PROBLEM DETAILS: Write out, word for word, every line in the data below from the one containing "currEntry <| rt_active := true |>." to the one containing "Lemma cycles_4 s0", both of them included.

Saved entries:
──────
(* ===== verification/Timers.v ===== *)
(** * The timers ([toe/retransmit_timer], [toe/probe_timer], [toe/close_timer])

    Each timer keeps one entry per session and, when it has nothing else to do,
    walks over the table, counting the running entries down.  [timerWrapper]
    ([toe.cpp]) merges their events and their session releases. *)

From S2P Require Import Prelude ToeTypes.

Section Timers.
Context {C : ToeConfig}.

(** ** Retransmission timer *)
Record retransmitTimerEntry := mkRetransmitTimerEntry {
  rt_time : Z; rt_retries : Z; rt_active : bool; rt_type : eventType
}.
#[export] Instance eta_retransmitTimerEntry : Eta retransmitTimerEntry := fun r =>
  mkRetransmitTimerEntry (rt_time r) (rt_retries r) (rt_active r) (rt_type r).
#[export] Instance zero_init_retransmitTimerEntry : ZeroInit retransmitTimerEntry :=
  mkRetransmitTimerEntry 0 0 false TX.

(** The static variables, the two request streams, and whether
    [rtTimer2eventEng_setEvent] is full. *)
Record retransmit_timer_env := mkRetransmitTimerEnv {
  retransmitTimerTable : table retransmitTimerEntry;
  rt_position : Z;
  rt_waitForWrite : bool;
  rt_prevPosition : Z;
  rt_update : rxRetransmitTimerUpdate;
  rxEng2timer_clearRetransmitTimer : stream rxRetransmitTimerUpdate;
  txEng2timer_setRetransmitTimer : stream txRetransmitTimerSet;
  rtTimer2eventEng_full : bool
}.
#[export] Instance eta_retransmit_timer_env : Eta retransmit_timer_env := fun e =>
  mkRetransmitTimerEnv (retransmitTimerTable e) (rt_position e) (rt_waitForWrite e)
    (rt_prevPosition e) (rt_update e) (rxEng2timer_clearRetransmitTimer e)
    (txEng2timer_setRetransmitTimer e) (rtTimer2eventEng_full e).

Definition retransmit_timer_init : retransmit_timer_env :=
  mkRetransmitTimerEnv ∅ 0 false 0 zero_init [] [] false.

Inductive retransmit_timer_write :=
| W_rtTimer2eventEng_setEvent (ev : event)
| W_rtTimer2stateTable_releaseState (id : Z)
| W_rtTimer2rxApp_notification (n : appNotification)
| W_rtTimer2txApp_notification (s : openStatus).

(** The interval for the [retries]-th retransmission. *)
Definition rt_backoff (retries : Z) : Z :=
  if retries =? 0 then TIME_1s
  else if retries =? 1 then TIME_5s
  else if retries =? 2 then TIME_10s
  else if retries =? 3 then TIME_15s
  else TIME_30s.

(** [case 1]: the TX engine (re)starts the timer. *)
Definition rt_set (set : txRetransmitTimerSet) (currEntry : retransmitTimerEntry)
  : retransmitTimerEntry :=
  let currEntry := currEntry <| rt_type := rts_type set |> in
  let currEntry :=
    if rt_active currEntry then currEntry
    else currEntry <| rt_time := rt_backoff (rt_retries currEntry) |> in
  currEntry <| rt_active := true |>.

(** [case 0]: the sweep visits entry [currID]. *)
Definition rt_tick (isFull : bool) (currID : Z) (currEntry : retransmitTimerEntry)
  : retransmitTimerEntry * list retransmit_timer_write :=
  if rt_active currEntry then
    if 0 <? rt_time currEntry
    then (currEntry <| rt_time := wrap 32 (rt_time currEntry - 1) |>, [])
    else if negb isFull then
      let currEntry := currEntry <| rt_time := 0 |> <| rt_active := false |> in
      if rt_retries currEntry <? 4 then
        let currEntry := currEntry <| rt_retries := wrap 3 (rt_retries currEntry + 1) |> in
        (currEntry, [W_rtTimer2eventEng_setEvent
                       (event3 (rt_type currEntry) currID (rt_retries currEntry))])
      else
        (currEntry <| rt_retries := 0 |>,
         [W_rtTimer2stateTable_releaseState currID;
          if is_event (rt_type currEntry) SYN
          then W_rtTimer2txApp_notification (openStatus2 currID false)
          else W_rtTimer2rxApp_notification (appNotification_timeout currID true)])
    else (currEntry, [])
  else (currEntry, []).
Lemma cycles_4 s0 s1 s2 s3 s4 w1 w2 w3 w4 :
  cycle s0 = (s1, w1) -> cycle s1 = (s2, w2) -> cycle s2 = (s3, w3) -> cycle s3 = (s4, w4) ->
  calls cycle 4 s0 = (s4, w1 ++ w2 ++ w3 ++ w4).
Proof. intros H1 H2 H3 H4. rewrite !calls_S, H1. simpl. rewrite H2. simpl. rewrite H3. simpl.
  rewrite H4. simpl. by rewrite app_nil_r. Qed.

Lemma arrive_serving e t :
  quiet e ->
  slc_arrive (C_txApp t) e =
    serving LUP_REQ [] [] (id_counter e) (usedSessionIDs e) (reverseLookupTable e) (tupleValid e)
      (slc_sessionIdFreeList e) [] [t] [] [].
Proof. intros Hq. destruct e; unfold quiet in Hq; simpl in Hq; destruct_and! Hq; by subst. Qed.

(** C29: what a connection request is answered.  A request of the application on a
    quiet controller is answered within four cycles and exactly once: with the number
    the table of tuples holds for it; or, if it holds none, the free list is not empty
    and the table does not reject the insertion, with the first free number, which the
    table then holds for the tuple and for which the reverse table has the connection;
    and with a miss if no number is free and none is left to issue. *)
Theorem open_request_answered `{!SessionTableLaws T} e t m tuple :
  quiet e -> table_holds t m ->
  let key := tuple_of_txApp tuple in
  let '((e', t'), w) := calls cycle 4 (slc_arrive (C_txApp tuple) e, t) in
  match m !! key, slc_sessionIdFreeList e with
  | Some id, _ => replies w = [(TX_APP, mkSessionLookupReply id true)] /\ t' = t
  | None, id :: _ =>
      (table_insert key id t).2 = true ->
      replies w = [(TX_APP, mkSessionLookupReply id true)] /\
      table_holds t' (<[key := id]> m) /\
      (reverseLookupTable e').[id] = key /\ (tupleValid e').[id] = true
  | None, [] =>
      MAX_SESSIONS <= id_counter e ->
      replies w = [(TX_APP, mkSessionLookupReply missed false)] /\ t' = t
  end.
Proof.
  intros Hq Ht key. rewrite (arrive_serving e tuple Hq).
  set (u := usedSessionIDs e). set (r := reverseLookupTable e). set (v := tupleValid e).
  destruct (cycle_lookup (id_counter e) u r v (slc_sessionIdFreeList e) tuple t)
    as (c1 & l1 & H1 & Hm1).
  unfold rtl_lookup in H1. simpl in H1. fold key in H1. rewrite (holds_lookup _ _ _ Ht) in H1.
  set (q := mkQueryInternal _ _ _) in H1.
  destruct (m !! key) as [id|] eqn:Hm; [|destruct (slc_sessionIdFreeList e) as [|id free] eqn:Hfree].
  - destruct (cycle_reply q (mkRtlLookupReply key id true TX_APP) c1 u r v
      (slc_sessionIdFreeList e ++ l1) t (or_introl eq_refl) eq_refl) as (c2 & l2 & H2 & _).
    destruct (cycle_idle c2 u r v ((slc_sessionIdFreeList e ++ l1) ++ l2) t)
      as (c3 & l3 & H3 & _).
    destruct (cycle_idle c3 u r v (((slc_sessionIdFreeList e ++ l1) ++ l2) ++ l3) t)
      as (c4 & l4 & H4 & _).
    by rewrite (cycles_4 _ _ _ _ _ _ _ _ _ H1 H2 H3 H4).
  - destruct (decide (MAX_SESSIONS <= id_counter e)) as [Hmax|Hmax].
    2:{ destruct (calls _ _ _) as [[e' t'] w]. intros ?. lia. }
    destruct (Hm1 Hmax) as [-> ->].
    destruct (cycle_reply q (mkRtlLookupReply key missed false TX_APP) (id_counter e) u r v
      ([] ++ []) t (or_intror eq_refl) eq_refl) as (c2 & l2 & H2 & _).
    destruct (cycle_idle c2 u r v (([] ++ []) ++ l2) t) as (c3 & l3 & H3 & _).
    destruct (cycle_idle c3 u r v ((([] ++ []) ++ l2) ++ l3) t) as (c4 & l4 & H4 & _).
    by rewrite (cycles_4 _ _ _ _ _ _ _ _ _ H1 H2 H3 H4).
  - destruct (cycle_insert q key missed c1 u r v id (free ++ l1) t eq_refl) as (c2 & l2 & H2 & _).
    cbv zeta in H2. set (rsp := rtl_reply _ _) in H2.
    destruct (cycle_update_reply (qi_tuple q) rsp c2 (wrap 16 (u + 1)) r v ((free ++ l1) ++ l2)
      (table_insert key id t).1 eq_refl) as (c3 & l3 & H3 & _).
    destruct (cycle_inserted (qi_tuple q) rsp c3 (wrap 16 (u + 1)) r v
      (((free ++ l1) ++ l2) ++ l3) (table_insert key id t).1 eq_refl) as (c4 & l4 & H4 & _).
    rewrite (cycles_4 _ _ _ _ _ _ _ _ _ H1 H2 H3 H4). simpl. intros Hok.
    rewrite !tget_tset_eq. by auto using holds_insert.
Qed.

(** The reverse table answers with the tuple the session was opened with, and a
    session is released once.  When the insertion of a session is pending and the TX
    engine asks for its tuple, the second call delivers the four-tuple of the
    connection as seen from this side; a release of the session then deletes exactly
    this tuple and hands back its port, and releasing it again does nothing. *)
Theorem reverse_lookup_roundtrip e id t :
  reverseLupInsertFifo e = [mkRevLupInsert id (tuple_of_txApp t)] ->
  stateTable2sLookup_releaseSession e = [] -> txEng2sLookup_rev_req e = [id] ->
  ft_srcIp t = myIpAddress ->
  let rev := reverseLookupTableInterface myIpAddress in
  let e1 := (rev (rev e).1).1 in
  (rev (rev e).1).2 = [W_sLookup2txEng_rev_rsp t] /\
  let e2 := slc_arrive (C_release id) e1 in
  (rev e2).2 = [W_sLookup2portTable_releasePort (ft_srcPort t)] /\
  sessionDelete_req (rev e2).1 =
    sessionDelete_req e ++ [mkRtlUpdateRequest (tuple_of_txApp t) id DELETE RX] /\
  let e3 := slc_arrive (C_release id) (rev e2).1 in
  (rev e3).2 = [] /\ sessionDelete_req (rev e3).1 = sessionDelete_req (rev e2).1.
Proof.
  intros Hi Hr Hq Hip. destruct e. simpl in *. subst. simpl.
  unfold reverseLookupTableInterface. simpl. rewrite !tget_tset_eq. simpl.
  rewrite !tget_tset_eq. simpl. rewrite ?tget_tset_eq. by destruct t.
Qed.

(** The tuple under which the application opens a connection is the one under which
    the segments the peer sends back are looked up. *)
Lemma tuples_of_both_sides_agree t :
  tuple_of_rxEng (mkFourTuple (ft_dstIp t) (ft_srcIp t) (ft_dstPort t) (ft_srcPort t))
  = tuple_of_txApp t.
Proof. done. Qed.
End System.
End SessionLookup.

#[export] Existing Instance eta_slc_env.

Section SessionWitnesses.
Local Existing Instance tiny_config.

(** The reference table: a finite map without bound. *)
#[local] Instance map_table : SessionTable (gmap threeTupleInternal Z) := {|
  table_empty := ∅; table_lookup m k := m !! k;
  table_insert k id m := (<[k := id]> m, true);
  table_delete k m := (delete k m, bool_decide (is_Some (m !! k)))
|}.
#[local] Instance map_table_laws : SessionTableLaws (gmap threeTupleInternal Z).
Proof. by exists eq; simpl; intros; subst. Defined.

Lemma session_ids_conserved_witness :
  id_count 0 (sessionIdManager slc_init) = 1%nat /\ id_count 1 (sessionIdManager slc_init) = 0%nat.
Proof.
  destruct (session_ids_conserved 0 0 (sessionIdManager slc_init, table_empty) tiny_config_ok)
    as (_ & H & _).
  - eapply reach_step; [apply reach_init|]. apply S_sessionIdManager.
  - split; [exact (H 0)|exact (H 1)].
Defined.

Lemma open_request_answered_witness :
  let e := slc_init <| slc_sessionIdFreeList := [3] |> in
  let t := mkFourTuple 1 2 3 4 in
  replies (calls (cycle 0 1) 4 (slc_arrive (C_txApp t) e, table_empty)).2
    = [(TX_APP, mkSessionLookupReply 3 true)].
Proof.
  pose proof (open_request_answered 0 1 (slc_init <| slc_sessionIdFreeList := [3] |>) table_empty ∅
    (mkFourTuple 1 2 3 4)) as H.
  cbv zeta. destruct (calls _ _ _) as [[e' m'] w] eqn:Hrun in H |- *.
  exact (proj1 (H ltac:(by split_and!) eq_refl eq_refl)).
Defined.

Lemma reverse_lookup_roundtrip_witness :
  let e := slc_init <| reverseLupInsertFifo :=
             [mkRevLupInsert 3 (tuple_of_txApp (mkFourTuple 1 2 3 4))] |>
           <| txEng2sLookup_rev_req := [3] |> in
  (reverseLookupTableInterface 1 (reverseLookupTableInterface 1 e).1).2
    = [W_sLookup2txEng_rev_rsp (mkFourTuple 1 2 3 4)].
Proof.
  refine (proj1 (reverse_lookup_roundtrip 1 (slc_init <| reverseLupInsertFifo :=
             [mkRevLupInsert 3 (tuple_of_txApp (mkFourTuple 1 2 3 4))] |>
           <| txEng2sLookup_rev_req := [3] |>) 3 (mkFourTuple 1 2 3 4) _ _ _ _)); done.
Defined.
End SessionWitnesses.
──────
ANSWER:
  currEntry <| rt_active := true |>.

(** [case 0]: the sweep visits entry [currID]. *)
Definition rt_tick (isFull : bool) (currID : Z) (currEntry : retransmitTimerEntry)
  : retransmitTimerEntry * list retransmit_timer_write :=
  if rt_active currEntry then
    if 0 <? rt_time currEntry
    then (currEntry <| rt_time := wrap 32 (rt_time currEntry - 1) |>, [])
    else if negb isFull then
      let currEntry := currEntry <| rt_time := 0 |> <| rt_active := false |> in
      if rt_retries currEntry <? 4 then
        let currEntry := currEntry <| rt_retries := wrap 3 (rt_retries currEntry + 1) |> in
        (currEntry, [W_rtTimer2eventEng_setEvent
                       (event3 (rt_type currEntry) currID (rt_retries currEntry))])
      else
        (currEntry <| rt_retries := 0 |>,
         [W_rtTimer2stateTable_releaseState currID;
          if is_event (rt_type currEntry) SYN
          then W_rtTimer2txApp_notification (openStatus2 currID false)
          else W_rtTimer2rxApp_notification (appNotification_timeout currID true)])
    else (currEntry, [])
  else (currEntry, []).
Lemma cycles_4 s0 s1 s2 s3 s4 w1 w2 w3 w4 :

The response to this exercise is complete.